Immerhin rechtfertigen es diese Zahlen und die Funktion der Sklaven im Rahmen der allgemeinen Wirtschaftsentwicklung durchaus, in ihnen das charakteristische Element der Wirtschaftsformation zu sehen. Denn, um einen Hinweis von M. I. Finley aufzunehmen: Auch in den Südstaaten der USA bildeten die Negersklaven am Vorabend des Bürgerkriegs lediglich rund ein Drittel der Gesamtbevölkerung, während umgekehrt drei Viertel der Weißen überhaupt keine Sklaven besaßen. Dennoch wird die entscheidende Rolle der Sklaverei in der Wirtschaftsstruktur der Südstaaten der USA in der ersten Hälfte des vorigen Jahrhunderts nicht bestritten.

Die Tatsache, daß zunächst weithin ehemalige Kriegsgefangene das Hauptkontingent der Sklaven stellten, darf nun freilich nicht so einseitig bewertet werden, wie dies einst bei Max Weber geschah.
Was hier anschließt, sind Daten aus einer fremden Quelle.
Lemma key_sim_lt a a' b b' :
  key_sim a a' -> key_sim b b' -> key_lt a' b' = key_lt a b.
Proof.
  intros (Ha & _ & Ha') (Hb & _ & Hb'). unfold key_lt. rewrite Ha, Hb.
  destruct (by_value_ a), (by_value_ b); simpl; congruence.
Qed.

Lemma key_sim_eq a a' b b' :
  key_sim a a' -> key_sim b b' -> key_eq a' b' = key_eq a b.
Proof.
  intros (Ha & _ & Ha') (Hb & _ & Hb'). unfold key_eq. rewrite Ha, Hb.
  destruct (by_value_ a), (by_value_ b); simpl; congruence.
Qed.

Lemma key_sim_le a a' b b' :
  key_sim a a' -> key_sim b b' -> key_le a' b' = key_le a b.
Proof.
  intros Ha Hb. unfold key_le. by rewrite (key_sim_lt _ _ _ _ Ha Hb), (key_sim_eq _ _ _ _ Ha Hb).
Qed.

Lemma key_sim_refl k : key_sim k k.
Proof. unfold key_sim. by destruct (by_value_ k). Qed.

Lemma key_sim_trans a b c : key_sim a b -> key_sim b c -> key_sim a c.
Proof.
  unfold key_sim. intros (H1 & H2 & H3) (H4 & H5 & H6). rewrite H1 in *.
  split_and!; [congruence..|]. destruct (by_value_ a); congruence.
Qed.

Lemma length_mi_bytes m :
  length (mi_hash m) = kByteLength ->
  length (mi_bytes m) = kKeyOffset + 1 + key_numBytes (mi_key m).
Proof.
  intros Hh. unfold mi_bytes, kKeyOffset, kHashOffset.
  rewrite !length_app, !length_le_encode, length_key_Encode, Hh. simpl. lia.
Qed.

Lemma me_Encode_bytes m :
  mi_ok m ->
  me_Encode (mi_leaves m) (mi_elements m) (Some (mi_hash m)) (mi_key m) = Some (mi_bytes m).
Proof.
  intros (_ & _ & Hh & _ & Hn). unfold me_Encode. rewrite decide_True by done. osimpl.
  rewrite <- Hh, read_bytes_all. done.
Qed.

(** Decoding a meta entry that is followed by other data. *)
Lemma mi_decode m rest :
  mi_ok m ->
  let d := mi_bytes m ++ rest in
  me_numBytes d = Some (length (mi_bytes m)) /\
  me_numLeaves d = Some (mi_leaves m) /\
  me_numElements d = Some (mi_elements m) /\
  me_targetHash d = Some (Some (mi_hash m)) /\
  exists k, me_orderedKey d = Some k /\ key_sim (mi_key m) k.
Proof.
  intros (Hl & He & Hh & Hk & Hn) d.
  set (n := Z.of_nat (kKeyOffset + 1 + key_numBytes (mi_key m))) in *.
  assert (Hnb : me_numBytes d = Some (length (mi_bytes m))).
  { unfold me_numBytes, d, mi_bytes. rewrite <- app_assoc, read_u_here. osimpl.
    fold n. rewrite Z.mod_small by (split; [lia|exact Hn]). subst n.
    fold (mi_bytes m). rewrite length_mi_bytes by done. f_equal. lia. }
  split_and!; [done|..].
  - unfold me_numLeaves, d, mi_bytes. rewrite <- !app_assoc.
    rewrite (read_u_app 4) by apply length_le_encode. f_equal. by apply Z.mod_small.
  - unfold me_numElements, d, mi_bytes. rewrite <- !app_assoc.
    rewrite (app_assoc (le_encode 4 _)), (read_u_app 8)
      by (by rewrite length_app, !length_le_encode). f_equal. by apply Z.mod_small.
  - unfold me_targetHash, d, mi_bytes. rewrite <- !app_assoc.
    rewrite (app_assoc (le_encode 4 _)), (app_assoc (le_encode 4 _ ++ _)).
    rewrite read_bytes_app; [done|by rewrite !length_app, !length_le_encode|done].
  - unfold me_orderedKey. rewrite Hnb. osimpl.
    set (pre := le_encode 4 n ++ le_encode 4 (mi_leaves m)
                ++ le_encode 8 (mi_elements m) ++ mi_hash m).
    assert (Hpre : length pre = kKeyOffset).
    { subst pre. rewrite !length_app, !length_le_encode, Hh. done. }
    assert (Hd : d = pre ++ le_encode 1 (if by_value_ (mi_key m) then 1 else 0)
                       ++ key_Encode (mi_key m) ++ rest).
    { subst d pre. unfold mi_bytes. fold n. rewrite <- !app_assoc. do 4 f_equal.
      by destruct (by_value_ (mi_key m)). }
    rewrite Hd, read_u_app by done. osimpl.
    rewrite (app_assoc pre), drop_app_ge by (rewrite length_app, Hpre; reflexivity).
    rewrite length_app, Hpre. cbn [length]. rewrite length_le_encode, Nat.sub_diag, drop_0.
    rewrite length_mi_bytes by done. rewrite (proj2 (Nat.ltb_ge _ _)) by lia.
    replace (kKeyOffset + 1 + key_numBytes (mi_key m) - kKeyOffset - 1)
      with (key_numBytes (mi_key m)) by lia.
    destruct (key_decode_encode (mi_key m) rest Hk) as (k & Hmk & Hsim).
    exists k. split; [|exact Hsim]. rewrite <- Hmk. f_equal.
    by destruct (by_value_ (mi_key m)).
Qed.

(** ** Entry layouts of the leaf nodes *)

(** An entry with its size in front. *)
Definition sized (body : bytes) : bytes :=
  le_encode 4 (Z.of_nat (4 + length body)) ++ body.

Record KVItem := mkKV { kv_key : Slice; kv_val : Slice }.

(** [MapNode::key], [MapNode::value]: the pointer and the size. *)
Definition map_key (entry : bytes) : option (bytes * nat) :=
  key_size ← read_u32 4 entry;
  Some (drop 8 entry, Z.to_nat key_size).

Definition map_value (entry : bytes) : option (bytes * nat) :=
  entry_size ← read_u32 0 entry;
  key_size ← read_u32 4 entry;
  let value_offset := (8 + key_size)%Z in
  Some (drop (Z.to_nat value_offset) entry, Z.to_nat (u64 (entry_size - value_offset))).

(** [MapNode::kvitem]: the item, as two pointers with their sizes, and
    [item_num_bytes]. *)
Definition map_kvitem (entry : bytes) : option ((bytes * nat) * (bytes * nat) * nat) :=
  k ← map_key entry;
  v ← map_value entry;
  Some (k, v, Z.to_nat (u64 (Z.of_nat (4 + 4 + snd k + snd v)))).

Definition map_orderedKey (entry : bytes) : option OrderedKey :=
  k ← map_key entry; OrderedKey_make false (fst k) (snd k).

(** [MapNode::Encode(buffer, kv_item)]: the bytes written. *)
Definition map_EncodeNumBytes (kv : KVItem) : nat := 4 + 4 + len (kv_key kv) + len (kv_val kv).

Definition map_Encode1 (kv : KVItem) : bytes :=
  le_encode 4 (Z.of_nat (map_EncodeNumBytes kv))
  ++ le_encode 4 (Z.of_nat (len (kv_key kv))) ++ kv_key kv ++ kv_val kv.

(** [SetNode::key], [SetNode::item], [SetNode::orderedKey]. *)
Definition set_key (entry : bytes) : option (bytes * nat) :=
  n ← read_u32 0 entry;
  Some (drop 4 entry, Z.to_nat (u64 (n - 4))).

Definition set_item (entry : bytes) : option ((bytes * nat) * nat) :=
  k ← set_key entry; Some (k, Z.to_nat (u64 (Z.of_nat (4 + snd k)))).

Definition set_orderedKey (entry : bytes) : option OrderedKey :=
  k ← set_key entry; OrderedKey_make false (fst k) (snd k).

Definition set_EncodeNumBytes (item : Slice) : nat := 4 + len item.

Definition set_Encode1 (item : Slice) : bytes :=
  le_encode 4 (Z.of_nat (set_EncodeNumBytes item)) ++ item.

(** [ListNode::Decode]. *)
Definition list_Decode (data : bytes) : option Slice :=
  n ← read_u32 0 data; read_bytes 4 (Z.to_nat (u64 (n - 4))) data.

(** The checks [preKey < currKey] of [MapNode::Encode] and [SetNode::Encode]
    over the items after the first. *)
Fixpoint check_increasing (preKey : OrderedKey) (keys : list Slice) : option unit :=
  match keys with
  | [] => Some tt
  | k :: keys' =>
      lt ← key_lt preKey (FromSlice k);
      CHECK lt;;
      check_increasing (FromSlice k) keys'
  end.

(** The segment made of a list of encoded entries in a fresh buffer. *)
Definition segment_of (es : list bytes) : Segment :=
  mkSeg (concat es) (length (concat es)) (VarSegment (offsets_from 0 es)).

(** [MapNode::Encode(items)]: the items must be strictly increasing. *)
Definition map_Encode (items : list KVItem) : option Segment :=
  match items with
  | [] => LOG_FATAL
  | it :: items' =>
      check_increasing (FromSlice (kv_key it)) (kv_key <$> items');;
      Some (segment_of (map_Encode1 <$> items))
  end.

(** [SetNode::Encode(items)]. *)
Definition set_Encode (items : list Slice) : option Segment :=
  match items with
  | [] => LOG_FATAL
  | it :: items' =>
      check_increasing (FromSlice it) items';;
      Some (segment_of (set_Encode1 <$> items))
  end.

(** [ListNode::Encode(elements)]. *)
Definition list_Encode1 (element : Slice) : bytes :=
  le_encode 4 (Z.of_nat (len element + 4)) ++ element.

Definition list_Encode (elements : list Slice) : Segment :=
  segment_of (list_Encode1 <$> elements).

(** ** [class SeqNode] and its subclasses *)

Inductive NodeKind := KMeta | KBlob | KMap | KSet | KList.

#[export] Instance NodeKind_eq_dec : EqDecision NodeKind.
Proof. solve_decision. Defined.

Record SeqNode := mkNode {
  node_kind : NodeKind;
  chunk_ : Chunk;
  offsets_ : list nat       (* not used by blobs *)
}.

Definition kind_type (k : NodeKind) : ChunkType :=
  match k with
  | KMeta => kMeta
  | KBlob => kBlob
  | KMap => kMap
  | KSet => kSet
  | KList => kList
  end.

(** *** Construction: [PrecomputeOffsets] of each class

    [walk n off d size] pushes the offset of [n] entries, each [size] bytes
    after the previous one. *)
Fixpoint walk (n off : nat) (d : bytes) (size : bytes -> option nat) : option (list nat) :=
  match n with
  | O => Some []
  | S n' =>
      sz ← size (drop off d);
      rest ← walk n' (off + sz) d size;
      Some (off :: rest)
  end.

(** The same walk with the check that keys increase ([MapNode], [SetNode]). *)
Fixpoint walk_ordered (n off : nat) (d : bytes) (size : bytes -> option nat)
    (okey : bytes -> option OrderedKey) (preKey : option OrderedKey) : option (list nat) :=
  match n with
  | O => Some []
  | S n' =>
      sz ← size (drop off d);
      currKey ← okey (drop off d);
      match preKey with
      | None => Some tt
      | Some pre => lt ← key_lt pre currKey; CHECK lt
      end;;
      rest ← walk_ordered n' (off + sz) d size okey (Some currKey);
      Some (off :: rest)
  end.

(** [numEntries] of the four classes with a count in front. *)
Definition sized_numEntries (c : Chunk) : option nat :=
  d ← chunk_data c; Z.to_nat <$> read_u32 0 d.

Definition MetaNode_PrecomputeOffset (c : Chunk) : option (list nat) :=
  d ← chunk_data c; n ← sized_numEntries c; walk n 4 d me_numBytes.

Definition ListNode_PrecomputeOffsets (c : Chunk) : option (list nat) :=
  d ← chunk_data c; n ← sized_numEntries c;
  walk n 4 d (fun e => Z.to_nat <$> read_u32 0 e).

Definition MapNode_PrecomputeOffsets (c : Chunk) : option (list nat) :=
  d ← chunk_data c; n ← sized_numEntries c;
  walk_ordered n 4 d (fun e => snd <$> map_kvitem e) map_orderedKey None.

Definition SetNode_PrecomputeOffsets (c : Chunk) : option (list nat) :=
  d ← chunk_data c; n ← sized_numEntries c;
  walk_ordered n 4 d (fun e => snd <$> set_item e) set_orderedKey None.

(** [SeqNode::CreateFromChunk]. *)
Definition CreateFromChunk (c : Chunk) : option SeqNode :=
  t ← chunk_type c;
  match t with
  | kMeta => o ← MetaNode_PrecomputeOffset c; Some (mkNode KMeta c o)
  | kBlob => Some (mkNode KBlob c [])
  | kMap => o ← MapNode_PrecomputeOffsets c; Some (mkNode KMap c o)
  | kSet => o ← SetNode_PrecomputeOffsets c; Some (mkNode KSet c o)
  | kList => o ← ListNode_PrecomputeOffsets c; Some (mkNode KList c o)
  | _ => LOG_FATAL
  end.

Definition isLeaf (n : SeqNode) : bool := negb (bool_decide (node_kind n = KMeta)).

Definition numEntries (n : SeqNode) : option nat :=
  match node_kind n with
  | KBlob => chunk_capacity (chunk_ n)
  | _ => sized_numEntries (chunk_ n)
  end.

(** *** Access to one entry *)

(** [MetaNode::entryOffset] and the offset lookup of [MapNode::data],
    [SetNode::data] and [ListNode::data]. *)
Definition entryOffset (n : SeqNode) (idx : nat) : option nat :=
  ne ← sized_numEntries (chunk_ n);
  CHECK (idx <? ne);;
  offsets_ n !! idx.

(** [data(idx)]: the pointer, as the memory from it on. *)
Definition node_data (n : SeqNode) (idx : nat) : option bytes :=
  d ← chunk_data (chunk_ n);
  match node_kind n with
  | KBlob => Some (drop idx d)
  | _ => off ← entryOffset n idx; Some (drop off d)
  end.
Da Weber die „natürliche Reproduktion“ der Sklaven praktisch ausschloß, waren für ihn die großen Eroberungskriege Roms auch das wichtigste Mittel zur Deckung des Sklavenbedarfs. Als sie eingestellt wurden, mußte daher nach Weber auch das ganze, auf Sklavenarbeit gestellte Wirtschaftssystem scheitern. Diese These setzte sich in den ersten Jahrzehnten unseres Jahrhunderts weithin durch, sie wurde auch von der sowjetrussischen Forschung aufgegriffen und erst in den letzten beiden Jahrzehnten durch ein wesentlich differenzierteres Gesamtbild ersetzt, in dem nun auch die Heranbildung von im Haus geborenen Sklaven, der vernae, und die Versorgung des Sklavenmarktes durch Seeräuber sowie andere Formen gewaltsamer Versklavung, aber auch zum Beispiel die Aussetzung von Kindern und andere Phänomene gebührend berücksichtigt wurden.

Jedenfalls wurde schon bald ein regelrechter Sklavenmarkt organisiert, dessen Zentren zunächst in Rhodos, in Puteoli in Kampanien, damals dem wichtigsten Einfuhrhafen Roms, in Aquileia und in Tanais an der Donmündung lagen. Nach den Repressalien Roms gegen Rhodos wurde Delos zum wichtigsten Umschlagplatz in der Ägäis. Dort wurden vor allem auch die von den Seeräubern im östlichen Mittelmeer versklavten Gefangenen weiterverkauft, Sklaven, die ursprünglich häufig aus Bithynien, Pontos, Kappadokien oder Syrien stammten. Das Gesamtvolumen dieser Sklavenmärkte läßt sich nicht sicher ermitteln. Immerhin wissen wir aus einem Nebensatz Strabos (14, 5, 2), daß Delos über Einrichtungen so großen Ausmaßes für den Sklavenmarkt verfügte, daß dort angeblich an einem Tag 10.000 Sklaven umgesetzt werden konnten.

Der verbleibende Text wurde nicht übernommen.